(Collected data)
(** * sigqc: the PCA / H-Method numerical core and the reference-data codec

    A shallow embedding of [sigqc/sigqc_pca.py], [sigqc/sigqc_hmethod.py] and
    the reference-data part of [sigqc/sigqc_implementpca.py].

    Conventions of the embedding

    - A numpy 2-D array is the list of its rows ([matrix F]); [[]] is the
      0 x 0 array.  Arrays with exactly one zero dimension other than
      [n x 0] are not representable and never arise from a dataset with at
      least one unit and one feature.
    - The element type is abstract ([Scalar F]): the functions are written
      once for every arithmetic, the way the Python source is written for
      every numpy dtype.  No algebraic law is assumed unless a theorem
      lists it.  Concrete evaluations use exact rationals ([Qc]).
    - Summations ([np.sum], [np.mean], [np.dot], the builtin [sum]) add from
      left to right starting at 0.
    - A Python exception is a value [Raise e] of the type [result]. *)

From Stdlib Require Import String Ascii Bool Arith ZArith QArith Qcanon Lia List.
From Stdlib Require Import Permutation Sorted.
From Stdlib Require Import DecimalString DecimalPos DecimalZ.
Import ListNotations.

Set Implicit Arguments.
Local Open Scope nat_scope.
Local Open Scope list_scope.

(** ** Exceptions *)

Inductive exn : Type :=
| IndexError | ValueError | TypeError | NameError | StopIteration
| LinAlgError | UnitsError.

Inductive result (A : Type) : Type :=
| Ok (a : A)
| Raise (e : exn).

Arguments Ok {A} a.
Arguments Raise {A} e.

Definition bind {A B : Type} (c : result A) (k : A -> result B) : result B :=
  match c with
  | Ok a => k a
  | Raise e => Raise e
  end.

Notation "x <- c ;; k" := (bind c (fun x => k))
  (at level 61, c at next level, right associativity).
Notation "' pat <- c ;; k" := (bind c (fun x => match x with pat => k end))
  (at level 61, pat pattern, c at next level, right associativity).

Fixpoint mapM {A B : Type} (f : A -> result B) (l : list A) : result (list B) :=
  match l with
  | [] => Ok []
  | a :: l' => b <- f a ;; bs <- mapM f l' ;; Ok (b :: bs)
  end.

(** ** Scalars *)

(** The arithmetic of the array element type.  [of_Z] is the conversion of a
    Python [int]; [eqb] is [==] and [leb] is [<=]. *)
Class Scalar (F : Type) : Type := {
  of_Z : Z -> F;
  add : F -> F -> F;
  sub : F -> F -> F;
  mul : F -> F -> F;
  div : F -> F -> F;
  sqrt : F -> F;
  eqb : F -> F -> bool;
  leb : F -> F -> bool
}.

Definition matrix (F : Type) : Type := list (list F).

(** The two identities of the arithmetic that the centring code relies on:
    [0 + x = x] and [1 * x = x] (both hold for IEEE doubles that are not
    NaN or -0, and in every ring). *)
Class ScalarUnits (F : Type) `{Scalar F} : Prop := {
  add_zero_l : forall x : F, add (of_Z 0) x = x;
  mul_one_l : forall x : F, mul (of_Z 1) x = x
}.

Arguments ScalarUnits F {_}.

(** ** numpy primitives *)

Section Numpy.
Context {F : Type} `{Scalar F}.

Definition zero : F := of_Z 0.
Definition one : F := of_Z 1.

(** The builtin [sum] and [np.sum] over one axis. *)
Definition sum (v : list F) : F := fold_left add v zero.

Fixpoint map2 {A B C : Type} (f : A -> B -> C) (u : list A) (v : list B) : list C :=
  match u, v with
  | a :: u', b :: v' => f a b :: map2 f u' v'
  | _, _ => []
  end.

Definition nrows (M : matrix F) : nat := length M.

Definition ncols (M : matrix F) : nat :=
  match M with
  | [] => 0
  | r :: _ => length r
  end.

(** [M[i,:]] *)
Definition row_at (M : matrix F) (i : nat) : result (list F) :=
  match nth_error M i with
  | Some r => Ok r
  | None => Raise IndexError
  end.

(** Column [j] of a matrix whose rows are all longer than [j]. *)
Definition col (j : nat) (M : matrix F) : list F :=
  map (fun r => nth j r zero) M.

(** [M[:,j]] *)
Definition col_at (M : matrix F) (j : nat) : result (list F) :=
  if j <? ncols M then Ok (col j M) else Raise IndexError.

(** [M[i,j]] *)
Definition get (M : matrix F) (i j : nat) : result F :=
  match nth_error M i with
  | Some r =>
      match nth_error r j with
      | Some x => Ok x
      | None => Raise IndexError
      end
  | None => Raise IndexError
  end.

(** [M.T] *)
Definition transpose (M : matrix F) : matrix F :=
  map (fun j => col j M) (seq 0 (ncols M)).

Definition dotp (u v : list F) : F := sum (map2 mul u v).

(** [np.dot(A, B)] for 2-D arrays. *)
Definition dot (A B : matrix F) : result (matrix F) :=
  match A with
  | [] => Ok []
  | _ =>
      if ncols A =? nrows B
      then Ok (map (fun r => map (fun c => dotp r c) (transpose B)) A)
      else Raise ValueError
  end.

(** [np.ones((n, 1))] *)
Definition np_ones (n : nat) : matrix F := repeat [one] n.

(** [np.zeros((n, m))] *)
Definition np_zeros (n m : nat) : matrix F := repeat (repeat zero m) n.

(** [np.mean(M, axis=0)] *)
Definition mean_axis0 (M : matrix F) : list F :=
  map (fun j => div (sum (col j M)) (of_Z (Z.of_nat (nrows M)))) (seq 0 (ncols M)).

(** [np.std(M, axis=0)]: the population estimator (ddof = 0),
    [sqrt(mean(|x - mean(x)|^2))]. *)
Definition std_axis0 (M : matrix F) : list F :=
  map2 (fun j mu =>
          let dev := map (fun x => sub x mu) (col j M) in
          sqrt (div (sum (map (fun d => mul d d) dev)) (of_Z (Z.of_nat (nrows M)))))
       (seq 0 (ncols M)) (mean_axis0 M).

(** [A - B] for two arrays of one shape. *)
Definition msub (A B : matrix F) : matrix F := map2 (map2 sub) A B.

(** [M / c] for a scalar [c]. *)
Definition div_scalar (M : matrix F) (c : F) : matrix F :=
  map (map (fun x => div x c)) M.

- _Work order_: Within the data above, the span starting at the line containing "(** Column [j]" and ending at the line containing "(** [np.dot(A, B)] for 2-D arrays. *)" is to be retyped exactly, with no other lines.

- _Solution to the problem_:
(** Column [j] of a matrix whose rows are all longer than [j]. *)
Definition col (j : nat) (M : matrix F) : list F :=
  map (fun r => nth j r zero) M.

(** [M[:,j]] *)
Definition col_at (M : matrix F) (j : nat) : result (list F) :=
  if j <? ncols M then Ok (col j M) else Raise IndexError.

(** [M[i,j]] *)
Definition get (M : matrix F) (i j : nat) : result F :=
  match nth_error M i with
  | Some r =>
      match nth_error r j with
      | Some x => Ok x
      | None => Raise IndexError
      end
  | None => Raise IndexError
  end.

(** [M.T] *)
Definition transpose (M : matrix F) : matrix F :=
  map (fun j => col j M) (seq 0 (ncols M)).

Definition dotp (u v : list F) : F := sum (map2 mul u v).

(** [np.dot(A, B)] for 2-D arrays. *)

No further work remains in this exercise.